- The Guardian
- Issue #2055
AUSTRALIA: Without much fanfare, Australians are being softened up to accept nuclear waste, nuclear power, and nuclear weapons. Not in one step of course, these things take time, but the process has started.
Nuclear waste is with us now, in a small way, because we have a reactor that produces nuclear material for use in medicine. The material and the waste are on a relatively small scale. Australia has a moratorium on nuclear power, but not on nuclear weapons. Our ally who we treat as a master, the USA, refuses to say if there are nuclear weapons on its planes, ships, and submarines. Unlike New Zealand, which told the US that their ships weren’t welcome if they couldn’t guarantee that there were no nuclear weapons on board, the Australians don’t push the issue. So for all we know, we have already hosted countless nuclear weapons.
More nuclear waste is inevitable, because we have been committed to spending $368 billion – a floor, not a ceiling, as the ALP like to say – on nuclear powered submarines. When those submarines turn up, Australia will have working nuclear reactors, and be responsible for much more nuclear waste. As a first step, the government has to change legislation connected to our moratorium on civil nuclear power.
So it is that Richard Marles, our Defence Minister, has introduced a Bill amending the Australian Radiation Protection and Nuclear Safety Act 1998 and the Environment Protection and Biodiversity Conservation Act 1999. In introducing this Bill, Marles promised parliament that he wasn’t touching the nuclear moratorium, but was just taking “the first legislative step in support of Australia’s acquisition of conventionally armed nuclear-powered submarines.” Marles added that the bill makes it clear that the moratorium on civil nuclear power does not limit “regulatory functions” to do with nuclear-powered submarines. The Bill amends the Australian Radiation and Nuclear Safety Act and the Environment Protection and Biodiversity Act. It’s fair to say that Marles isn’t abolishing the moratorium on civil nuclear power, but is limiting its’ scope. It’s like telling someone that their house is still their own, but they’re now not allowed to use one of the bedrooms.

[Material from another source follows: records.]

(** C6. Incremental skips are sound, however calls interleave.  From an index
    within its cap, with at most [workers] calls in flight, the index exceeds its
    cap by less than the number of workers and by less than the number of shards
    (with one worker never).  It vouches for a chunk only as the ledger of the
    completed calls does: the read-free skip needs the very times and size last
    recorded, with a known change time, and the content skip the very digest last
    recorded, in both cases not forgotten since.  While the calls fit the cap
    nothing recorded is lost.  A chunk is its offset and the components of its path
    in the shard of the path as spelled; a path spelled in another way that falls
    into another shard is another chunk. *)
Theorem merkle_skip_sound (workers : nat) (x x' : MerkleIndex) (fs : list flight) (ops : list merkle_op)
    (path : bytes) (off mt ct sz : Z) (content : bytes) :
  merkle_ok x -> max_entries x + Z.of_nat MERKLE_SHARDS <= usize_max -> (0 < workers)%nat -> interleaved workers x x' fs ops ->
  let last := ledger (holds x) ops in
  (0 < max_entries x -> merkle_len x' + zlen fs < max_entries x + Z.min (Z.of_nat workers) 64) /\
  (metadata_unchanged x' path mt ct sz = true -> ct <> 0 /\ exists h, last (slot path 0) = Some (mt, ct, sz, h)) /\
  (unchanged x' path (hash_content content) = true -> exists m c z, last (slot path 0) = Some (m, c, z, hash_content content)) /\
  (forall x2, record_admit path off mt ct sz content x' = (x2, inl true) ->
     exists m c z, last (slot path off) = Some (m, c, z, hash_content content)) /\
  (max_entries x = 0 \/ approx_count x + zlen ops <= max_entries x -> forall s, holds x' s = last s).
Proof.
  intros Hok Hfit Hw Hil. cbv zeta. destruct (interleaved_inv _ _ _ _ _ Hok Hfit Hw Hil) as [Hl Hm H0 Ha _ _ _ Hc Hcap Hs He].
  assert (Hget : forall o e, get_entry x' path o = Some e -> ledger (holds x) ops (slot path o) = Some (observe e)).
  { intros o e He'. apply Hs. by rewrite holds_get, He'. }
  rewrite Hm in *. split; [|split; [|split; [|split]]].
  - intros Hp. specialize (Hc Hp). specialize (Hcap Hp). change MERKLE_SHARDS with 64%nat in Hcap. lia.
  - unfold metadata_unchanged. destruct (get_entry _ path 0) as [e|] eqn:E; [|done]. rewrite !andb_true_iff, negb_true_iff, !Z.eqb_eq, Z.eqb_neq.
    intros [[[<- <-] Hct] <-]. split; [done|]. exists (hash e). by rewrite (Hget 0 e E).
  - unfold unchanged. destruct (get_entry _ path 0) as [e|] eqn:E; [|done]. rewrite bool_decide_eq_true. intros <-. eexists _, _, _. by apply Hget.
  - intros x2 Hr. apply admit_spec in Hr; [|lia]. destruct Hr as (_ & _ & [(sp & prev & e & Hpre & _ & Hb & _)|(_ & _ & Hb & _)]); [|done].
    symmetry in Hb. apply bool_decide_eq_true in Hb. rewrite <- Hb. eexists _, _, _. apply Hget. unfold get_entry. by rewrite Hpre.
  - exact He.
Qed.
End histories.
(** The oldest candidates, as many as asked for or all of them. *)
Lemma oldest_eviction_spec (m : merged_map) protected n :
  let ks := oldest_eviction_keys m protected n in
  NoDup ks /\ (forall k, k ∈ ks -> is_Some (m !! k) /\ candidate protected k) /\ (length ks <= n)%nat /\
  ((length ks = n)%nat \/ forall k, is_Some (m !! k) -> candidate protected k -> k ∈ ks) /\
  forall k1 k2 v1 v2, k1 ∈ ks -> m !! k1 = Some v1 -> k2 ∉ ks -> m !! k2 = Some v2 -> candidate protected k2 -> eviction_cmp (k1, v1) (k2, v2) = Lt.
Proof.
  cbv zeta. unfold oldest_eviction_keys. set (cand := List.filter _ _).
  assert (Hcand : forall k v, (k, v) ∈ cand <-> m !! k = Some v /\ candidate protected k).
  { intros k v. unfold cand. rewrite list_elem_of_In, filter_In, <- list_elem_of_In, elem_of_map_to_list. cbn [fst]. unfold candidate.
    destruct protected as [p|]; [rewrite negb_true_iff, bool_decide_eq_false|]; tauto. }
  assert (Hnd : NoDup (map fst cand)).
  { apply NoDup_fst_filter, NoDup_fst_map_to_list. }
  set (s := sort_by eviction_cmp cand). assert (Hs : s ≡ₚ cand) by apply sort_by_perm.
  assert (Hnds : NoDup (map fst s)) by (by rewrite (Permutation_map fst Hs)). set (t := Nat.min n (length cand)).
  assert (Hks : (if (t =? 0)%nat then [] else map fst (take t s)) = map fst (take t s)).
  { destruct (Nat.eqb_spec t 0) as [->|_]; [by destruct s | done]. }
  rewrite Hks. rewrite <- (take_drop t s), map_app in Hnds. apply NoDup_app in Hnds as (Hnt & Hdis & _).
  assert (Hlen : length (map fst (take t s)) = t) by (rewrite length_map, length_take, Hs; lia).
  split; [done|]. split; [|split; [lia|split]].
  - intros k Hk. apply list_elem_of_fmap in Hk as ([k' v] & -> & Hin). assert (Hin' : (k', v) ∈ cand) by (rewrite <- Hs, <- (take_drop t s); apply elem_of_app; by left).
    apply Hcand in Hin' as [Hm Hc]. cbn. by rewrite Hm.
  - destruct (decide (n <= length cand)%nat) as [Hle|Hgt]; [left; lia|]. right. intros k [v Hv] Hc. rewrite take_ge by (rewrite Hs; lia).
    apply list_elem_of_fmap. exists (k, v). split; [done|]. rewrite Hs. by apply Hcand.
  - intros k1 k2 v1 v2 Hk1 Hv1 Hk2 Hv2 Hc2. apply list_elem_of_fmap in Hk1 as ([k w] & -> & Hin1). cbn [fst] in *.
    assert (Hw : (k, w) ∈ cand) by (rewrite <- Hs, <- (take_drop t s); apply elem_of_app; by left). apply Hcand in Hw as [Hw _]. assert (w = v1) as -> by congruence.
    assert (Hin2 : (k2, v2) ∈ drop t s).
    { assert (Hin2 : (k2, v2) ∈ s) by (rewrite Hs; by apply Hcand). rewrite <- (take_drop t s) in Hin2. apply elem_of_app in Hin2 as [Hin2|?]; [|done].
      exfalso. apply Hk2. apply list_elem_of_fmap. by exists (k2, v2). }
    pose proof (sort_by_sorted eviction_cmp cand) as Hsort. fold s in Hsort. rewrite <- (take_drop t s) in Hsort.
    pose proof (StronglySorted_app_1_elem_of _ _ _ _ _ Hsort Hin1 Hin2) as Hle. cbn in Hle. destruct (eviction_cmp (k, v1) (k2, v2)) eqn:E; [|done|done].
    exfalso. unfold eviction_cmp in E. apply then_with_Eq in E as [_ E]. cbn [fst] in E. apply (cmp_eq cache_key_cmp) in E as ->. apply Hk2, list_elem_of_fmap. by exists (k2, v1).
Qed.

Marles also said that he’s going to set up a new regulator, “the Australian Nuclear-Powered Submarine Safety Regulator.” This new regulator will handle “the unique circumstances associated with nuclear safety and radiological protection” while we have our nuclear-powered submarines.
Until now, the moratorium has meant that Australian government ministers aren’t allowed to do anything towards constructing or running a nuclear power plant. Marles has put in an amendment which makes it clear that he is allowed to “issue declarations” involving nuclear “propulsion” plants in a nuclear-powered submarine.
While Marles has been careful to reassure parliament that he’s not abolishing the moratorium, and that the submarines will be conventionally armed, others aren’t so sure. Nine newspapers recent nine-page warmongering exercise “Red Alert” only complained that the submarines didn’t go far enough, and seriously suggested that Australia should host nuclear missiles – providing this would be acceptable to the US.
Sentaor Matt Canavan has proposed a bill to remove our ban on nuclear energy, arguing that if Australia will have nuclear submarines it makes “no sense at all” to ban nuclear power. The Minerals Council of Australia, which like Canavan loves talking about nuclear power as an alternative to actually doing anything about renewable energy, agrees. Tania Constable, chief exectuve of the MCA argues that if Marles is going to lift the prohibition on nuclear power for submarines, he should go all the way and just ditch the moratorium. Constable added that having a nuclear industry would mean that nuclear submariners could leave their subs and work in Australian nuclear power plants.
The high-skilled jobs the nuclear submarine deal is supposed to be creating have been estimated to cost more than $18 million per job. The final cost will be higher than that. As economist John Quiggin has said “just as the massive financial cost of the submarines will come at the expense of spending on social needs, and the workers required to build them will divert skills from addressing needs such as decarbonising the economy.”